Section 102(b)(7) of the DGCL permits a corporation to limit or eliminate a director’s personal liability to the corporation or the holders of its capital stock for breach of duty. This limitation is generally unavailable for acts or omissions by a director which (i) were in bad faith, (ii) were the result of active and deliberate dishonesty and were material to the cause of action so adjudicated or (iii) involved a financial profit or other advantage to which such director was not legally entitled. The DGCL also prohibits limitations on director liability for acts or omissions which resulted in a violation of a statute prohibiting certain dividend declarations, certain payments to stockholders after dissolution and particular types of loans. The effect of these provisions is to eliminate the rights of the Registrant and its stockholders (through stockholders’ derivative suits on behalf of the Registrant) to recover monetary damages against a director for breach of fiduciary duty as a director (including breaches resulting from grossly negligent behavior), except in the situations described above. These provisions will not limit the liability of directors under the federal securities laws of the United States. The Registrant’s certificate of incorporation will provide for such limitations on liability for the Registrant’s directors.
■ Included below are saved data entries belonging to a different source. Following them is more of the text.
(* ===== verification/Requests.v ===== *)
(** * Every request of workflow code is durable

    Messages are delivered in the order of their events, each once: the earliest
    unconsumed signal of a name stays the earliest when the history grows, and a
    timeout that fired is not undone by a signal that came later. *)
From S2P Require Import Prelude Python Serialization History HistoryTheory Commands Context.
From S2P Require Import Durability Operations Calls Replay.

Section requests.
Context `{PyStd}.

(** ** Messages *)
Lemma head_filter_app {A} (P : A → Prop) `{∀ x, Decision (P x)} (l l2 : list A) x :
  head (filter P l) = Some x → head (filter P (l ++ l2)) = Some x.
Proof. rewrite filter_app. by destruct (filter P l). Qed.

Lemma matching_signal_ext c i' name e :
  index_ext (ctx_history c) i' → matching_signal c name = Some e →
  matching_signal (reindex i' c) name = Some e.
Proof.
  intros Hext. destruct (ext_signals _ _ Hext) as (l & Hl & _). unfold matching_signal. simpl.
  rewrite Hl. apply head_filter_app.
Qed.

Lemma matching_signal_new c i' name e :
  index_ext (ctx_history c) i' → matching_signal c name = None →
  matching_signal (reindex i' c) name = Some e → (previous_seq (ctx_history c) < event_seq e)%Z.
Proof.
  intros Hext. destruct (ext_signals _ _ Hext) as (l & Hl & Hnew). unfold matching_signal. simpl.
  rewrite Hl, filter_app. destruct (filter _ (signals (ctx_history c))); [|done]. intros _ Hh.
  apply head_Some_elem_of in Hh. apply list_elem_of_filter in Hh as [_ Hin].
  rewrite Forall_forall in Hnew. by apply Hnew.
Qed.

Lemma matching_signal_old c name e :
  index_wf (ctx_history c) → matching_signal c name = Some e →
  (event_seq e ≤ previous_seq (ctx_history c))%Z.
Proof.
  intros Hwf Hh%head_Some_elem_of. apply list_elem_of_filter in Hh as [_ Hin].
  pose proof (ixwf_signals _ Hwf) as Hs. rewrite Forall_forall in Hs. by apply Hs.
Qed.

Lemma matching_update_ext c i' name e :
  index_ext (ctx_history c) i' → matching_update c name = Some e →
  matching_update (reindex i' c) name = Some e.
Proof.
  intros Hext. destruct (ext_updates _ _ Hext) as (l & Hl). unfold matching_update. simpl.
  rewrite Hl. apply head_filter_app.
Qed.

Lemma matching_update_id c name e :
  index_wf (ctx_history c) → matching_update c name = Some e → ∃ u, attr "update_id" e = JStr u.
Proof.
  intros Hwf Hh%head_Some_elem_of. apply list_elem_of_filter in Hh as [_ Hin].
  pose proof (ixwf_updates _ Hwf) as Hs. rewrite Forall_forall in Hs. apply Hs in Hin.
  destruct (attr "update_id" e); try done. eauto.
Qed.

Lemma pure_deliver e : pure_like (deliver_signal e).
Proof.
  intros c out c'. unfold deliver_signal, consume_signal, lift, mbind, Ctx_bind.
  destruct (clone_json (attr "payload" e)) as [v|er] eqn:Hc; intros [= <- <-]; split_and!; try done.
  by apply clone_json_nd in Hc.
Qed.

(** An operation that waits for a message: it reads the index only for the
    message, and allocates no identity. *)
Section message_op.
Context {A X : Type} (q : WorkflowContext → option X) (k : X → Ctx A) (m : Ctx A).
Context (Hm : ∀ c, m c = match q c with Some x => k x c | None => (OSuspend Blocked, c) end).
Context (Hext : ∀ c i' x, index_ext (ctx_history c) i' → q c = Some x → q (reindex i' c) = Some x).
Context (Hframe : ∀ x c out c', k x c = (out, c') → ctx_history c' = ctx_history c ∧
  ctx_workflow_id c' = ctx_workflow_id c ∧ ctx_next_command_id c' = ctx_next_command_id c ∧
  suspends out = false).
Context (Hk : ∀ c x, index_wf (ctx_history c) → q c = Some x → pure_like (k x)).

Lemma message_suspends c s c' : m c = (OSuspend s, c') → q c = None ∧ s = Blocked ∧ c' = c.
Proof.
  rewrite Hm. destruct (q c) as [x|]; [|by intros [= <- <-]].
  intros E. by apply Hframe in E as (_ & _ & _ & ?).
Qed.

Lemma message_op : op_durable true m.
Proof.
  split.
  - intros c out c' E. rewrite Hm in E. destruct (q c); [|by injection E as <- <-].
    apply Hframe in E as (? & ? & -> & _). by split_and!.
  - intros c out c' Hok E Hl _. rewrite Hm in E. destruct (q c) as [x|] eqn:Hq.
    + apply (Hk c x (cw_index _ (proj1 Hok)) Hq) in E as (_ & _ & Hh & Hw & Hn & Hc & _).
      eapply ctx_ok_later; [done|done|done|lia|done].
    + by injection E as <- <-.
  - intros c out c' i' Hok E Hl Hx _. rewrite Hm in *. destruct (q c) as [x|] eqn:Hq.
    + rewrite (Hext c i' x Hx Hq). by apply (Hk c x (cw_index _ (proj1 Hok)) Hq) in E as (_&_&_&_&_&_&?).
    + by injection E as <- <-.
  - intros c out c' i' Hok E Hl _ Hwf Hx _. destruct out as [|e|s]; [by destruct Hl|by destruct Hl|].
    apply message_suspends in E as (Hq & -> & ->).
    destruct (m (reindex i' c)) as [out2 c2] eqn:E2. exists out2, c2. rewrite Hm in E2.
    destruct (q (reindex i' c)) as [x|] eqn:Hq2; [|by injection E2 as <- <-].
    apply (Hk (reindex i' c) x Hwf Hq2) in E2 as (Hs & Hn & _ & _ & -> & _). by split_and!.
  - intros c out c' Hok E _. rewrite Hm in E. destruct (q c) as [x|] eqn:Hq; [|by injection E as <- <-].
    by apply (Hk c x (cw_index _ (proj1 Hok)) Hq) in E as (_ & ? & _).
  - intros c s c' k0 Hok (_ & -> & _)%message_suspends Hin. by apply not_elem_of_nil in Hin.
  - intros c s c' id Hok (_ & _ & ->)%message_suspends. lia.
  - by intros c s c' i' Hok (_ & -> & _)%message_suspends.
Qed.
End message_op.

(** ** Waiting for a signal with a timeout *)
Definition signal_result (c : WorkflowContext) (name : string) (i : HistoryIndex) (n : UUID)
    : Outcome HistoryEvent :=
  let timer := timer_terminal i !! n in
  let timed_out :=
    match timer with
    | Some t => if bool_decide (event_type t = TimerFired) then ORaise (SignalTimeoutError name)
                else OSuspend Blocked
    | None => OSuspend Blocked
    end in
  match matching_signal (reindex i c) name with
  | Some e =>
    if match timer with None => true | Some t => (event_seq e <? event_seq t)%Z end
    then OReturn e else timed_out
  | None => timed_out
  end.

Definition signal_spec (c : WorkflowContext) (name : string) (timeout : TimeDelta)
    : command_spec string HistoryEvent :=
  let delay_seconds := total_seconds timeout in
  mk_spec
    (if SFltb delay_seconds (S754_zero false) then
       Err (ValueError "signal timeout cannot be negative")
     else fingerprint (JObj
       [("command_type", JStr "signal_timeout"); ("signal_name", JStr name);
        ("delay_seconds", JFloat delay_seconds)]))
    (fun w i id fp =>
      OSuspend (NewCommands
        [CScheduleTimer (mk_schedule_timer id (entity_uuid w "signal-timeout" id)
           delay_seconds "signal_timeout" (Some name) fp)]))
    (entity_found TimerStarted Datatypes.id
      (fun s => "expected signal timeout, history contains " +:+ event_type_name (event_type s))
      (fun _ _ => "signal timeout for " +:+ py_repr (JStr name) +:+ " changed")
      "recorded signal timeout has no entity ID" (signal_result c name)).

Lemma signal_result_ok c name : result_ok (signal_result c name).
Proof.
  split.
  - intros i i' n Hwf Hext. unfold signal_result.
    pose proof (fun e => matching_signal_ext (reindex i c) i' name e Hext) as Hm1.
    pose proof (fun e => matching_signal_new (reindex i c) i' name e Hext) as Hm2.
    pose proof (fun e => matching_signal_old (reindex i c) name e Hwf) as Hm3.
    change (reindex i' (reindex i c)) with (reindex i' c) in *. cbn [ctx_history reindex] in *.
    destruct (timer_terminal i !! n) as [t|] eqn:Ht.
    + rewrite (ext_lookup _ _ _ _ (ext_timer _ _ Hext) Ht).
      destruct (matching_signal (reindex i c) name) as [e|] eqn:He; [by rewrite (Hm1 _ eq_refl)|].
      destruct (matching_signal (reindex i' c) name) as [e|] eqn:He'; [|done].
      pose proof (Hm2 e eq_refl eq_refl). pose proof (ixwf_timers _ Hwf _ _ Ht).
      by rewrite (proj2 (Z.ltb_ge _ _)) by lia.
    + destruct (matching_signal (reindex i c) name) as [e|] eqn:He; [|done]. intros _.
      rewrite (Hm1 _ eq_refl). destruct (timer_terminal i' !! n) as [t|] eqn:Ht'; [|done].
      pose proof (Hm3 e eq_refl). destruct (ext_timer_new _ _ Hext _ _ Ht') as [?|?]; [congruence|].
      by rewrite (proj2 (Z.ltb_lt _ _)) by lia.
  - intros i n. unfold signal_result. repeat case_match; done.
  - intros i n x. unfold signal_result. repeat case_match; try done; by intros [= <-].
Qed.

Lemma signal_ok c name timeout : spec_ok (signal_spec c name timeout).
Proof.
  split; simpl; eauto using entity_found_stable, entity_found_waits, signal_result_ok.
  - intros e. case_match; [by intros [= <-]|]. apply fingerprint_nd.
  - intros w i i' id f k e _ _ _ _ Hm [Ht _ Hn Hfp _]. simplify_eq/=.
    by eapply entity_found_recorded; [apply signal_result_ok|..].
Qed.

Lemma signal_timeout_shape name timeout c :
  wait_signal_timeout name timeout (matching_signal c name) c =
  match command_outcome (signal_spec c name timeout) (ctx_workflow_id c) (ctx_history c)
          (ctx_next_command_id c) with
  | OReturn e => deliver_signal e (bump c)
  | ORaise e => (ORaise e, bump c)
  | OSuspend s => (OSuspend s, bump c)
  end.
Proof.
  unfold wait_signal_timeout, command_outcome, signal_spec, entity_found, signal_result.
  cbn [spec_check spec_missing spec_found]. rewrite reindex_id.
  unfold mbind at 1, Ctx_bind at 1, alloc_command_id.
  destruct (SFltb (total_seconds timeout) (S754_zero false)); [done|].
  unfold mbind at 1, Ctx_bind at 1, lift.
  destruct (fingerprint _) as [fp|e]; [|done].
  unfold mbind, Ctx_bind, get_context. cbn [ctx_history ctx_workflow_id].
  destruct (scheduled (ctx_history c) !! ctx_next_command_id c) as [s|]; [|done].
  destruct (negb _); [done|]. change (Datatypes.id fp) with fp.
  destruct (negb (fingerprint_matches s fp)); [done|].
  destruct (entity_id s) as [n|]; [|done].
  destruct (matching_signal c name) as [e|].
  - destruct (timer_terminal (ctx_history c) !! n) as [t|]; [|done].
    destruct (event_seq e <? event_seq t)%Z; [done|]. by destruct (bool_decide _).
  - destruct (timer_terminal (ctx_history c) !! n) as [t|]; [|done]. by destruct (bool_decide _).
Qed.

Lemma pure_raise {A} e : nondet e = false → pure_like (raise (A:=A) e).
Proof. intros He c out c' [= <- <-]. by split_and!. Qed.

Lemma wait_signal_op name timeout : op_durable true (wait_signal name timeout).
Proof.
  unfold wait_signal. destruct (String.eqb name ""); [by apply pure_op, pure_raise|].
  destruct timeout as [timeout|].
  - apply (command_op (fun c => command_outcome (signal_spec c name timeout)) deliver_signal).
    + done.
    + intros c. apply command_durable, signal_ok.
    + apply pure_deliver.
    + intros c. apply signal_timeout_shape.
  - apply (message_op (fun c => matching_signal c name) deliver_signal).
    + intros c. unfold mbind, Ctx_bind, get_context. by destruct (matching_signal c name).
    + intros c i' x. apply matching_signal_ext.
    + intros x c out c' E. apply pure_deliver in E. naive_solver.
    + intros c x _ _. apply pure_deliver.
Qed.

(** What [wait_update] does with the update it found. *)
Definition deliver_update (name : string) (e : HistoryEvent) : Ctx WorkflowUpdate :=
  match attr "update_id" e with
  | JStr update_id =>
    _ ← consume_update (event_seq e);
    payload ← lift (clone_json (attr "payload" e));
    mret (mk_workflow_update update_id name payload)
  | _ => fun c => nondeterminism (ctx_next_command_id c) "update has no identity" c
  end.

Lemma pure_deliver_update name e u : attr "update_id" e = JStr u → pure_like (deliver_update name e).
Proof.
  intros Hu c out c'. unfold deliver_update. rewrite Hu.
  unfold consume_update, lift, mbind, Ctx_bind.
  destruct (clone_json (attr "payload" e)) as [v|er] eqn:Hc; intros [= <- <-]; split_and!; try done.
  by apply clone_json_nd in Hc.
Qed.

Lemma wait_update_op name : op_durable true (wait_update name).
Proof.
  unfold wait_update. destruct (String.eqb name ""); [by apply pure_op, pure_raise|].
  apply (message_op (fun c => matching_update c name) (deliver_update name)).
  - intros c. unfold mbind at 1, Ctx_bind at 1, get_context.
    destruct (matching_update c name) as [e|]; [|done]. unfold deliver_update.
    by destruct (attr "update_id" e).
  - intros c i' x. apply matching_update_ext.
  - intros x c out c'. destruct (attr "update_id" x) as [| | | |u| |] eqn:Hu;
      try (unfold deliver_update; rewrite Hu; intros [= <- <-]; done).
    intros E. apply (pure_deliver_update _ _ u Hu) in E. naive_solver.
  - intros c x Hwf Hq. destruct (matching_update_id _ _ _ Hwf Hq) as [u Hu].
    by apply (pure_deliver_update _ _ u).
Qed.

(** ** The other operations *)
Lemma pure_activity call : pure_like (activity call).
Proof.
  intros c out c' [= <- <-]. split_and!; try done. simpl. intros ref call' id Hr Hi.
  apply lookup_app_Some in Hr as [?|[_ Hr]]; [done|].
  apply list_lookup_singleton_Some in Hr as [_ <-]. done.
Qed.

Lemma pure_child_workflow t v i q p : pure_like (child_workflow t v i q p).
Proof.
  unfold child_workflow. do 2 (case_match; [by apply pure_raise|]).
  intros c out c'. unfold lift, mbind, Ctx_bind.
  destruct (clone_json i) as [x|e] eqn:Hc; intros [= <- <-]; split_and!; try done.
  by apply clone_json_nd in Hc.
Qed.

Lemma pure_next_command_id : pure_like next_command_id.
Proof. intros c out c' [= <- <-]. by split_and!. Qed.

Context `{!PyStdLaws}.

Lemma continue_op t v i q : op_durable true (continue_as_new t v i q).
Proof.
  destruct (decide (q = Some "")) as [->|Hq].
  - unfold continue_as_new. rewrite bool_decide_eq_true_2 by done. by apply pure_op, pure_raise.
  - apply (simple_op _ _ (command_durable _ (continue_ok t v i q))). intros c. by apply continue_shape.
Qed.

(** [b] for a request: a failed [gather] is the one raise workflow code must
    not survive. *)
Definition survives (r : Request) : bool := match r with ReqGather _ => false | _ => true end.

(** Every request but the reading of [ctx.cancellation_requested] is durable. *)
Theorem request_op r op :
  r ≠ ReqCancellationRequested → exec_request r = Some op → op_durable (survives r) op.
Proof.
  intros Hr. destruct r; cbn [exec_request survives]; intros Heq; try done; injection Heq as <-;
    apply map_op.
  - apply pure_op, pure_activity.
  - apply activity_op.
  - apply gather_op.
  - apply pure_op, pure_child_workflow.
  - apply (simple_op _ _ (command_durable _ (child_ok call))); apply child_shape.
  - apply continue_op.
  - apply (simple_op _ _ (command_durable _ now_ok)); apply now_shape.
  - apply (simple_op _ _ (command_durable _ random_ok)); apply random_shape.
  - apply (simple_op _ _ (command_durable _ uuid_ok)); apply uuid_shape.
  - apply (simple_op _ _ (command_durable _ (sleep_ok duration))); apply sleep_shape.
  - apply wait_signal_op.
  - apply wait_update_op.
  - apply (simple_op _ _ (command_durable _ (resolve_ok update outcome accepted))); apply resolve_shape.
  - apply pure_op, pure_next_command_id.
Qed.

End requests.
The Registrant’s bylaws will provide that the Registrant is required to advance expenses, as incurred, to its directors and executive officer in connection with a legal proceeding to the fullest extent permitted by law, subject to very limited exceptions.
The Registrant has entered, and intends to continue to enter, into separate indemnification agreements with its directors and executive officers to provide these directors and executive officers additional contractual assurances regarding the scope of the indemnification set forth in the Registrant’s certificate of incorporation and bylaws and to provide additional procedural protections.
The Registrant currently carries liability insurance for its directors and officers.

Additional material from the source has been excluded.